Idaho Bean Commission quits U.S. Dry Bean Council
BOISE -- The Idaho Bean Commission resigned its 2013 membership from the U.S. Dry Bean Council because commissioners say growers weren't getting their money's worth from the group.
The decision will result in IBC saving about $30,000 a year in dues and travel expenses, an amount that represents more than 10 percent of the commission's annual $200,000 budget, which is financed by an assessment fee paid by growers and dealers.
"We're trying to be good stewards of growers' money," said IBC board member Gina Lohnes, who works for Trinidad Benham Corp., a bean dealer near Twin Falls. "At this time, we don't feel their overall objectives are in keeping with our ... direction."
Commissioner and grower Bill Bitzenburg said commissioners continually analyze how they spend the IBC's money and how it benefits industry in return.
"It was hard to show tangible results for that money," he said. "Maybe we could show better results ... by going in some other direction."
More than half of total bean acres in Idaho are seed beans and green bean seed.
Green bean seed growers get virtually no benefit from being part of the USDBC and seed producers hold such a minor position in the council "that there's nothing they can do for seed growers also," said IBC board member Don Tolmie, production manager for Treasure Valley Seed in Homedale.
"Frankly, we did not see any return on investment for that money," Tolmie said. "There wasn't any benefit coming back for the state of Idaho. We just didn't get any representation out of it."
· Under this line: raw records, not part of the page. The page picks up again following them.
(** * Student record management console application

    A shallow embedding of [Student_Record_Management_Console_App.py]:
    the [Student] record class with its dictionary conversions, and the
    [StudentManager] operations (load, save, find, add, update, delete)
    as computations over an explicit world made of the in-memory list
    of students, the console and the backing file. *)

From Stdlib Require Import ZArith Lia Ascii String.
From Stdlib Require Import Floats.SpecFloat.
From stdpp Require Import base list strings.
From stdpp Require Import pretty.

Local Open Scope Z_scope.
Local Open Scope string_scope.
Local Open Scope list_scope.

(** ** Python values

    The fields of a student hold whatever the program stored there:
    strings, an [int] and a [float] when the record comes from
    [add_student], any JSON value when it comes from the file. *)

#[warnings="-register-all"]
Inductive pyval : Type :=
  | PyNone
  | PyBool (b : bool)
  | PyInt (n : Z)
  | PyFloat (x : spec_float)
  | PyStr (s : string)
  | PyList (items : list pyval)
  | PyDict (items : list (string * pyval)).

Global Instance spec_float_eq_dec : EqDecision spec_float.
Proof. solve_decision. Defined.

Global Instance pyval_eq_dec : EqDecision pyval.
Proof.
  refine (fix go (x y : pyval) {struct x} : Decision (x = y) :=
    match x, y with
    | PyNone, PyNone => left _
    | PyBool a, PyBool b => cast_if (decide (a = b))
    | PyInt a, PyInt b => cast_if (decide (a = b))
    | PyFloat a, PyFloat b => cast_if (decide (a = b))
    | PyStr a, PyStr b => cast_if (decide (a = b))
    | PyList a, PyList b => cast_if (@list_eq_dec _ go a b)
    | PyDict a, PyDict b => cast_if (@list_eq_dec _ (@prod_eq_dec _ _ _ go) a b)
    | _, _ => right _
    end); clear go; congruence.
Defined.

(** The exceptions the program can meet. *)
Inductive PyExc : Type :=
  | EOFError
  | ValueError
  | JSONDecodeError
  | UnicodeDecodeError
  | KeyError
  | TypeError
  | OSError
  | RecursionError.

(** [JSONDecodeError] and [UnicodeDecodeError] derive from [ValueError];
    every class above derives from [Exception]. *)
Definition isinstance (e cls : PyExc) : bool :=
  match cls, e with
  | ValueError, (ValueError | JSONDecodeError | UnicodeDecodeError) => true
  | EOFError, EOFError | JSONDecodeError, JSONDecodeError
  | UnicodeDecodeError, UnicodeDecodeError | KeyError, KeyError
  | TypeError, TypeError | OSError, OSError
  | RecursionError, RecursionError => true
  | _, _ => false
  end.

Inductive Result (A : Type) : Type :=
  | Ok (a : A)
  | Raise (e : PyExc).
Arguments Ok {A} a.
Arguments Raise {A} e.

Definition is_ok {A} (r : Result A) : bool :=
  match r with Ok _ => true | Raise _ => false end.

(** ** Operations of the language on values *)

(** Lookup in a dictionary, given as the list of its pairs in the order
    they were bound: as in Python, a key bound again holds the value
    bound last. *)
Fixpoint dict_get (items : list (string * pyval)) (key : string) : option pyval :=
  match items with
  | [] => None
  | (k, v) :: rest =>
      match dict_get rest key with
      | Some v' => Some v'
      | None => if String.eqb k key then Some v else None
      end
  end.

(** [data[key]] for a string key: a dictionary is looked up (a missing
    key is a [KeyError]); a string or a list wants integer indices and
    every other value is not subscriptable. *)
Definition py_getitem (data : pyval) (key : string) : Result pyval :=
  match data with
  | PyDict items =>
      match dict_get items key with
      | Some v => Ok v
      | None => Raise KeyError
      end
  | _ => Raise TypeError
  end.

(** The one-character strings a string is iterated as. *)
Fixpoint str_chars (s : string) : list pyval :=
  match s with
  | EmptyString => []
  | String c rest => PyStr (String c EmptyString) :: str_chars rest
  end.

(** [for d in data]: a list yields its items, a dictionary its keys, a
    string its characters; the other values are not iterable. *)
Definition py_iter (data : pyval) : Result (list pyval) :=
  match data with
  | PyList items => Ok items
  | PyDict items => Ok (map (fun kv => PyStr (fst kv)) items)
  | PyStr s => Ok (str_chars s)
  | _ => Raise TypeError
  end.

(** [v == s] for a string [s]: true exactly for the same string. *)
Definition py_eq_str (v : pyval) (s : string) : bool :=
  match v with
  | PyStr t => String.eqb t s
  | _ => false
  end.

(** Truth value of a string: non-empty. *)
Definition str_truthy (s : string) : bool :=
  match s with
  | EmptyString => false
  | String _ _ => true
  end.

(** The binary64 float an [int] converts to in a comparison. *)
Definition float_of_int (n : Z) : spec_float :=
  binary_normalize 53 1024 n 0 false.

(** [0 <= marks <= 100] on a float: a chained comparison, both halves
    false on NaN. *)
Definition marks_in_range (marks : spec_float) : bool :=
  SFleb (float_of_int 0) marks && SFleb marks (float_of_int 100).

(** ** The Student class *)

Module Student.

Record t : Type := mk {
  student_id : pyval;
  name : pyval;
  branch : pyval;
  year : pyval;
  marks : pyval
}.

Definition to_dict (self : t) : pyval :=
  PyDict [ ("Student_id", student_id self);
           ("Name", name self);
           ("Branch", branch self);
           ("Year", year self);
           ("Marks", marks self) ].

Definition from_dict (data : pyval) : Result t :=
  match py_getitem data "Student_id" with
  | Raise e => Raise e
  | Ok i =>
  match py_getitem data "Name" with
  | Raise e => Raise e
  | Ok n =>
  match py_getitem data "Branch" with
  | Raise e => Raise e
  | Ok b =>
  match py_getitem data "Year" with
  | Raise e => Raise e
  | Ok y =>
  match py_getitem data "Marks" with
  | Raise e => Raise e
  | Ok m => Ok (mk i n b y m)
  end end end end end.

Global Instance eq_dec : EqDecision t.
Proof. solve_decision. Defined.

(** Attribute assignments [self.name = v] and the like. *)
Definition set_name (v : pyval) (self : t) : t :=
  mk (student_id self) v (branch self) (year self) (marks self).
Definition set_branch (v : pyval) (self : t) : t :=
  mk (student_id self) (name self) v (year self) (marks self).
Definition set_year (v : pyval) (self : t) : t :=
  mk (student_id self) (name self) (branch self) v (marks self).
Definition set_marks (v : pyval) (self : t) : t :=
  mk (student_id self) (name self) (branch self) (year self) v.

End Student.

(** [[Student.from_dict(d) for d in data]]: the comprehension stops at
    the first element that raises. *)
Fixpoint from_dict_all (ds : list pyval) : Result (list Student.t) :=
  match ds with
  | [] => Ok []
  | d :: rest =>
      match Student.from_dict d with
      | Raise e => Raise e
      | Ok s =>
          match from_dict_all rest with
          | Raise e => Raise e
          | Ok ss => Ok (s :: ss)
          end
      end
  end.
USDBC officials did not respond to phone calls and emails seeking comment for this story. The council is a private trade association that promotes U.S. edible beans. Headquartered in Washington, D.C., the council has a marketing office in Pierre, S.D.
Bitzenburg said the two groups also had conflicting business models when it came to Mexico. While the IBC has spent a lot of money promoting Idaho certified bean seed in Mexico, he said, the USDBC opposed that because if Mexico farmers grows better commercial beans, that country won't buy as much from the U.S.
IBC commissioner and grower Dana Rasmussen said commissioners had some deep discussions on the issue before deciding to resign their group's membership from the USDBC.
"We just didn't think the amount of money we were sending back there was doing us any good," he said.
The decision was in the best interests of Idaho growers at this time but doesn't prevent the two groups from working together in the future, Bitzenburg said.
"We're not closing any doors or burning any bridges," he said.